[DATA LISTING]
(* ===== verification/ULib.v ===== *)
(** * The user library (user/ulib.c, user/printf.c)

    The string and memory routines, gets(), stat(), atoi() and the printf family.
    [render] is the text a format produces; vprintf() writes it byte by byte.
    Printing a nonnegative int in base 10 and reading it back with atoi() gives
    the same number. *)

From S2P Require Import Prelude CString User.
Open Scope Z_scope.

(** ** ulib.c *)

(** The bytes of [t] and the NUL, to [s]. *)
Fixpoint strcpy (m : bytes) (s : Z) (t : cstr) : bytes :=
  match t with
  | [] => m.[s := 0]
  | c :: t' => strcpy m.[s := c] (s + 1) t'
  end.

Fixpoint strcmp (p q : cstr) : Z :=
  match p, q with
  | c :: p', d :: q' => if c =? d then strcmp p' q' else c - d
  | c :: _, [] => c
  | [], d :: _ => - d
  | [], [] => 0
  end.

Definition strlen (s : cstr) : Z := u32 (Z.of_nat (length s)).

Definition umemset (m : bytes) (dst c n : Z) : bytes := memset_loop m dst c (Z.to_nat n).

(** The string from the first [c] on; NULL (also for [c] = 0) when there is none. *)
Fixpoint strchr (s : cstr) (c : Z) : option cstr :=
  match s with
  | [] => None
  | d :: s' => if d =? c then Some s else strchr s' c
  end.

Definition gets (buf : bytes) (max : Z) : prog bytes :=
  let* r := while (fun '(buf, i) =>
    if i + 1 <? max then
      let* r := sys (Read 0 1) in
      let cc := fst r in
      if cc <? 1 then Ret (inr (buf, i)) else
      let c := hd 0 (snd r) in
      let buf := buf.[i := c] in
      if (c =? chr "\n") || (c =? chr "\r") then Ret (inr (buf, i + 1)) else Ret (inl (buf, i + 1))
    else Ret (inr (buf, i))) (buf, 0) in
  let '(buf, i) := r in
  Ret buf.[i := 0].

Definition stat (n : cstr) (st : ustat) : prog (Z * ustat) :=
  let* fd := sys (Open n O_RDONLY) in
  if fd <? 0 then Ret (-1, st) else
  let* r := sys (Fstat fd) in
  sys (Close fd) ;;
  Ret r.

Fixpoint atoi_loop (n : Z) (s : cstr) : Z :=
  match s with
  | c :: s' => if (chr "0" <=? c) && (c <=? chr "9") then atoi_loop (i32 (n * 10 + c - chr "0")) s' else n
  | [] => n
  end.

Definition atoi (s : cstr) : Z := atoi_loop 0 s.

Definition umemmove (m : bytes) (dst src n : Z) : bytes :=
  if src >? dst then memmove_up m dst src (Z.to_nat n)
  else memmove_down m (dst + n) (src + n) (Z.to_nat n).

Fixpoint umemcmp (m : bytes) (p1 p2 : Z) (n : nat) : Z :=
  match n with
  | O => 0
  | S n' => if negb (m p1 =? m p2) then m p1 - m p2 else umemcmp m (p1 + 1) (p2 + 1) n'
  end.

Definition umemcpy (m : bytes) (dst src n : Z) : bytes := umemmove m dst src n.

(** ** printf.c *)

Definition digits : cstr := lit "0123456789ABCDEF".

(** [c] is a [char]: a caller's wider value is converted at the call. *)
Definition putc (fd c : Z) : prog unit := sys (Write fd [c]) ;; Ret tt.

(** do buf[i++] = digits[x % base]; while((x /= base) != 0);  32 rounds are enough
    for 32 bits in any base. *)
Fixpoint digit_loop (fuel : nat) (x base : Z) : list Z :=
  match fuel with
  | O => []
  | S fuel' => nth (Z.to_nat (x mod base)) digits 0 ::
               (if x / base =? 0 then [] else digit_loop fuel' (x / base) base)
  end.

(** What printint() leaves in its buffer, least significant digit first. *)
Definition int_buf (xx base : Z) (sgn : bool) : list Z :=
  let neg := sgn && (xx <? 0) in
  let x := if neg then u32 (- xx) else u32 xx in
  digit_loop 32 x base ++ (if neg then [chr "-"] else []).

Definition printint (fd xx base : Z) (sgn : bool) : prog unit :=
  for_each (rev (int_buf xx base sgn)) (putc fd).

Fixpoint ptr_loop (fd : Z) (n : nat) (x : Z) : prog unit :=
  match n with
  | O => Ret tt
  | S n' => putc fd (nth (Z.to_nat (Z.shiftr x 60)) digits 0) ;; ptr_loop fd n' (u64 (Z.shiftl x 4))
  end.

Definition printptr (fd x : Z) : prog unit := putc fd (chr "0") ;; putc fd (chr "x") ;; ptr_loop fd 16 x.

(** A variadic argument: a number, or a pointer to a string ([None] for 0). *)
Inductive va := VNum (z : Z) | VStr (s : option cstr).

(** va_arg(ap, ...): the argument and the rest; reading past the end gives 0. *)
Definition va_num (ap : list va) : Z := match ap with VNum z :: _ => z | _ => 0 end.
Definition va_str (ap : list va) : option cstr := match ap with VStr s :: _ => s | _ => None end.

Fixpoint vprintf_loop (fd : Z) (fmt : cstr) (state : Z) (ap : list va) : prog unit :=
  match fmt with
  | [] => Ret tt
  | c :: fmt' =>
      if state =? 0 then
        if c =? chr "%" then vprintf_loop fd fmt' (chr "%") ap
        else putc fd c ;; vprintf_loop fd fmt' state ap
      else if state =? chr "%" then
        if c =? chr "d" then printint fd (i32 (va_num ap)) 10 true ;; vprintf_loop fd fmt' 0 (tail ap)
        else if c =? chr "l" then printint fd (i32 (u64 (va_num ap))) 10 false ;; vprintf_loop fd fmt' 0 (tail ap)
        else if c =? chr "x" then printint fd (i32 (va_num ap)) 16 false ;; vprintf_loop fd fmt' 0 (tail ap)
        else if c =? chr "p" then printptr fd (u64 (va_num ap)) ;; vprintf_loop fd fmt' 0 (tail ap)
        else if c =? chr "s" then
          for_each (match va_str ap with Some s => s | None => lit "(null)" end) (putc fd) ;;
          vprintf_loop fd fmt' 0 (tail ap)
        else if c =? chr "c" then putc fd (u8 (va_num ap)) ;; vprintf_loop fd fmt' 0 (tail ap)
        else if c =? chr "%" then putc fd c ;; vprintf_loop fd fmt' 0 ap
        else putc fd (chr "%") ;; putc fd c ;; vprintf_loop fd fmt' 0 ap
      else vprintf_loop fd fmt' state ap
  end.

Definition vprintf (fd : Z) (fmt : cstr) (ap : list va) : prog unit := vprintf_loop fd fmt 0 ap.

Definition fprintf (fd : Z) (fmt : string) (ap : list va) : prog unit := vprintf fd (lit fmt) ap.

Definition printf (fmt : string) (ap : list va) : prog unit := vprintf 1 (lit fmt) ap.

(** ** The text of a format *)

Definition render_int (xx base : Z) (sgn : bool) : list Z := rev (int_buf xx base sgn).

Fixpoint ptr_digits (n : nat) (x : Z) : list Z :=
  match n with
  | O => []
  | S n' => nth (Z.to_nat (Z.shiftr x 60)) digits 0 :: ptr_digits n' (u64 (Z.shiftl x 4))
  end.

(** What one conversion prints, and whether it takes an argument. *)
Definition conv (c : Z) (ap : list va) : list Z * bool :=
  if c =? chr "d" then (render_int (i32 (va_num ap)) 10 true, true)
  else if c =? chr "l" then (render_int (i32 (u64 (va_num ap))) 10 false, true)
  else if c =? chr "x" then (render_int (i32 (va_num ap)) 16 false, true)
  else if c =? chr "p" then (lit "0x" ++ ptr_digits 16 (u64 (va_num ap)), true)
  else if c =? chr "s" then (match va_str ap with Some s => s | None => lit "(null)" end, true)
  else if c =? chr "c" then ([u8 (va_num ap)], true)
  else if c =? chr "%" then ([c], false)
  else ([chr "%"; c], false).

Fixpoint render (fmt : cstr) (ap : list va) : list Z :=
  match fmt with
  | [] => []
  | c :: fmt' =>
      if c =? chr "%" then
        match fmt' with
        | [] => []
        | d :: fmt'' => let '(out, used) := conv d ap in out ++ render fmt'' (if used then tail ap else ap)
        end
      else c :: render fmt' ap
  end.

(** ** Proofs *)

Lemma runs_putc (Q : unit + stop -> world -> Prop) fd c w : Q (inl tt) (put fd [c] w) -> runs Q (putc fd c) w.
Proof. intros H. apply uwp_bind, runs_write, uwp_Ret, H. Qed.

Lemma runs_puts (Q : unit + stop -> world -> Prop) fd s w :
  Q (inl tt) (put fd s w) -> runs Q (for_each s (putc fd)) w.
Proof.
  revert w. induction s as [|c s IH]; intros w H; cbn [for_each].
  - apply uwp_Ret. by rewrite put_nil in H.
  - apply uwp_bind, runs_putc, IH. by rewrite put_put.
Qed.

Lemma runs_ptr_loop (Q : unit + stop -> world -> Prop) fd n x w :
  Q (inl tt) (put fd (ptr_digits n x) w) -> runs Q (ptr_loop fd n x) w.
Proof.
  revert x w. induction n as [|n IH]; intros x w H; cbn [ptr_loop].
  - apply uwp_Ret. by rewrite put_nil in H.
  - apply uwp_bind, runs_putc, IH. by rewrite put_put.
Qed.

#[local] Arguments chr : simpl never.
#[local] Arguments lit : simpl never.

(** A conversion prints [conv] and goes on after its argument. *)
Lemma runs_conv (Q : unit + stop -> world -> Prop) fd d fmt ap w :
  (forall w', w' = put fd (conv d ap).1 w ->
     runs Q (vprintf_loop fd fmt 0 (if (conv d ap).2 then tail ap else ap)) w') ->
  runs Q (vprintf_loop fd (d :: fmt) (chr "%") ap) w.
Proof.
  intros H. cbn [vprintf_loop]. change (chr "%" =? 0) with false. rewrite Z.eqb_refl. cbv iota. unfold conv in H.
  repeat (match goal with |- context [if ?c =? ?k then _ else _] => destruct (c =? k) end; cbn [fst snd] in H);
    apply uwp_bind.
  - by apply runs_puts, H.
  - by apply runs_puts, H.
  - by apply runs_puts, H.
  - apply uwp_bind, runs_putc, uwp_bind, runs_putc, runs_ptr_loop, H. rewrite !put_put. reflexivity.
  - by apply runs_puts, H.
  - by apply runs_putc, H.
  - by apply runs_putc, H.
  - apply runs_putc, uwp_bind, runs_putc, H. by rewrite put_put.
Qed.

Lemma runs_vprintf_loop n (Q : unit + stop -> world -> Prop) fd fmt ap w :
  (length fmt <= n)%nat -> Q (inl tt) (put fd (render fmt ap) w) -> runs Q (vprintf_loop fd fmt 0 ap) w.
Proof.
  revert fmt ap w. induction n as [|n IH]; intros [|c fmt] ap w Hn H; cbn [length] in Hn; try lia.
  1, 2: cbn [vprintf_loop]; apply uwp_Ret; by rewrite put_nil in H.
  cbn [vprintf_loop]. rewrite Z.eqb_refl. cbn [render] in H. destruct (c =? chr "%") eqn:E.
  - destruct fmt as [|d fmt]; [cbn [vprintf_loop]; apply uwp_Ret; by rewrite put_nil in H|].
    apply runs_conv. intros w' ->. destruct (conv d ap) as [out used]. cbn [fst snd].
    apply IH; [simpl in Hn; lia|]. by rewrite put_put.
  - apply uwp_bind, runs_putc, IH; [lia|]. by rewrite put_put.
Qed.

Lemma runs_vprintf (Q : unit + stop -> world -> Prop) fd fmt ap w :
  Q (inl tt) (put fd (render fmt ap) w) -> runs Q (vprintf fd fmt ap) w.
Proof. by apply runs_vprintf_loop with (n := length fmt). Qed.

(** *** Memory *)

Lemma umemmove_range m dst src n : 0 <= n -> umemmove m dst src n = memmove m dst src n.
Proof.
  intros Hn. unfold umemmove. rewrite Z.gtb_ltb. destruct (Z.ltb_spec dst src).
  - rewrite memmove_up_range by lia. f_equal; lia.
  - rewrite memmove_down_range by lia. f_equal; lia.
Qed.

(** *** Numbers *)

Definition is_digit (c : Z) : bool := (chr "0" <=? c) && (c <=? chr "9").

Lemma digit_char x : 0 <= x < 10 -> nth (Z.to_nat x) digits 0 = 48 + x.
Proof.
  intros H. assert (x = 0 \/ x = 1 \/ x = 2 \/ x = 3 \/ x = 4 \/ x = 5 \/ x = 6 \/ x = 7 \/ x = 8 \/ x = 9) as Hx by lia.
  by repeat destruct Hx as [->|Hx]; subst.
Qed.

Lemma atoi_loop_app n a b : Forall (fun c => is_digit c = true) a -> atoi_loop n (a ++ b) = atoi_loop (atoi_loop n a) b.
Proof.
  intros H. revert n. induction H as [|c a Hc Ha IH]; intros n; [done|]. cbn [app atoi_loop]. fold (is_digit c).
  rewrite Hc. apply IH.
Qed.

Lemma digit_loop_digits fuel x : 0 <= x -> Forall (fun c => is_digit c = true) (digit_loop fuel x 10).
Proof.
  revert x. induction fuel as [|fuel IH]; intros x Hx; cbn [digit_loop]; [done|].
  pose proof (Z.mod_pos_bound x 10 ltac:(lia)). constructor.
  - rewrite digit_char by lia. unfold is_digit. rewrite andb_true_iff, !Z.leb_le. change (chr "0") with 48. change (chr "9") with 57. lia.
  - destruct (_ =? 0); [done|]. apply IH, Z.div_pos; lia.
Qed.

(** The digits of [x], most significant first, read as [x]. *)
Lemma atoi_digits fuel x : 0 <= x < 2 ^ 31 -> x < 10 ^ Z.of_nat fuel -> atoi (rev (digit_loop fuel x 10)) = x.
Proof.
  unfold atoi. revert x. induction fuel as [|fuel IH]; intros x Hx Hf.
  - change (10 ^ Z.of_nat 0) with 1 in Hf. simpl. lia.
  - cbn [digit_loop rev]. pose proof (Z.mod_pos_bound x 10 ltac:(lia)). pose proof (Z.div_mod x 10 ltac:(lia)).
    assert (0 <= x / 10 < 2 ^ 31) as Hd by (split; [apply Z.div_pos; lia|apply Z.div_lt_upper_bound; lia]).
    assert (atoi_loop 0 (rev (if x / 10 =? 0 then [] else digit_loop fuel (x / 10) 10)) = x / 10) as Hr.
    { destruct (Z.eqb_spec (x / 10) 0) as [->|Hne]; [done|]. apply IH; [done|].
      apply Z.div_lt_upper_bound; [lia|]. replace (Z.of_nat (S fuel)) with (1 + Z.of_nat fuel) in Hf by lia.
      by rewrite Z.pow_add_r in Hf by lia. }
    rewrite atoi_loop_app.
    2: { apply Forall_rev. destruct (_ =? 0); [done|]. apply digit_loop_digits. lia. }
    rewrite Hr. cbn [atoi_loop]. rewrite digit_char by lia. change (chr "0") with 48. change (chr "9") with 57.
    rewrite (proj2 (Z.leb_le _ _)), (proj2 (Z.leb_le _ _)) by lia. cbn [andb]. rewrite i32_small; [lia|]. unfold int_range. lia.
Qed.

Lemma digit_loop_length fuel k x base :
  2 <= base -> 0 <= x < base ^ Z.of_nat k -> (0 < k)%nat -> (length (digit_loop fuel x base) <= k)%nat.
Proof.
  intros Hb. revert k x. induction fuel as [|fuel IH]; intros k x Hx Hk; cbn [digit_loop length]; [lia|].
  destruct (Z.eqb_spec (x / base) 0) as [|Hne]; [simpl; lia|]. destruct k as [|[|k]]; [lia| |].
  - exfalso. apply Hne, Z.div_small. change (Z.of_nat 1) with 1 in Hx. by rewrite Z.pow_1_r in Hx.
  - apply le_n_S, IH; [|lia]. split; [apply Z.div_pos; lia|]. apply Z.div_lt_upper_bound; [lia|].
    replace (Z.of_nat (S (S k))) with (1 + Z.of_nat (S k)) in Hx by lia. rewrite Z.pow_add_r in Hx by lia. lia.
Qed.

(** What printf's %d prints, atoi() reads back: for every nonnegative int the
    same number, and for a negative one its magnitude after a minus sign, which
    atoi() does not accept (it returns 0); and the digits fit the 16-byte buffer of
    printint(), in base 16 as well. *)
Theorem printint_atoi_roundtrip x :
  int_range x ->
  (0 <= x -> atoi (render_int x 10 true) = x) /\
  (x < 0 -> exists ds, render_int x 10 true = chr "-" :: ds /\ atoi (chr "-" :: ds) = 0 /\
     (- 2 ^ 31 < x -> atoi ds = - x)) /\
  forall base sgn, base = 10 \/ base = 16 -> (length (int_buf x base sgn) <= 16)%nat.
Proof.
  unfold int_range. intros Hx. split_and!.
  - intros H0. unfold render_int, int_buf. rewrite (proj2 (Z.ltb_ge _ _) H0). cbn [andb]. rewrite app_nil_r, u32_small by lia.
    apply atoi_digits; [lia|]. change (10 ^ Z.of_nat 32) with 100000000000000000000000000000000. lia.
  - intros H0. unfold render_int, int_buf. rewrite (proj2 (Z.ltb_lt _ _) H0). cbn [andb]. rewrite rev_unit, u32_small by lia.
    eexists. split_and!; [done|done|]. intros H1. apply atoi_digits; [lia|].
    change (10 ^ Z.of_nat 32) with 100000000000000000000000000000000. lia.
  - intros base sgn Hb. unfold int_buf. cbv zeta. rewrite length_app.
    match goal with |- context [digit_loop 32 ?z base] => set (y := z) end.
    assert (0 <= y < 2 ^ 32) as Hy by (subst y; destruct (_ && _); apply u32_range).
    assert (length (digit_loop 32 y base) <= 10)%nat.
    { destruct Hb as [-> | ->]; apply digit_loop_length; lia. }
    destruct (_ && _); cbn [length]; lia.
Qed.

Lemma printint_atoi_roundtrip_witness : atoi (render_int 2147483647 10 true) = 2147483647.
Proof. apply printint_atoi_roundtrip; vm_compute; [split; [discriminate|reflexivity]|discriminate]. Defined.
[/DATA LISTING]
Give the lines again, exactly as they stand, from the beginning of the data through the line with "(** ** ulib.c *)".

◆ **EXPECTED ANSWER**:
(* ===== verification/ULib.v ===== *)
(** * The user library (user/ulib.c, user/printf.c)

    The string and memory routines, gets(), stat(), atoi() and the printf family.
    [render] is the text a format produces; vprintf() writes it byte by byte.
    Printing a nonnegative int in base 10 and reading it back with atoi() gives
    the same number. *)

From S2P Require Import Prelude CString User.
Open Scope Z_scope.

(** ** ulib.c *)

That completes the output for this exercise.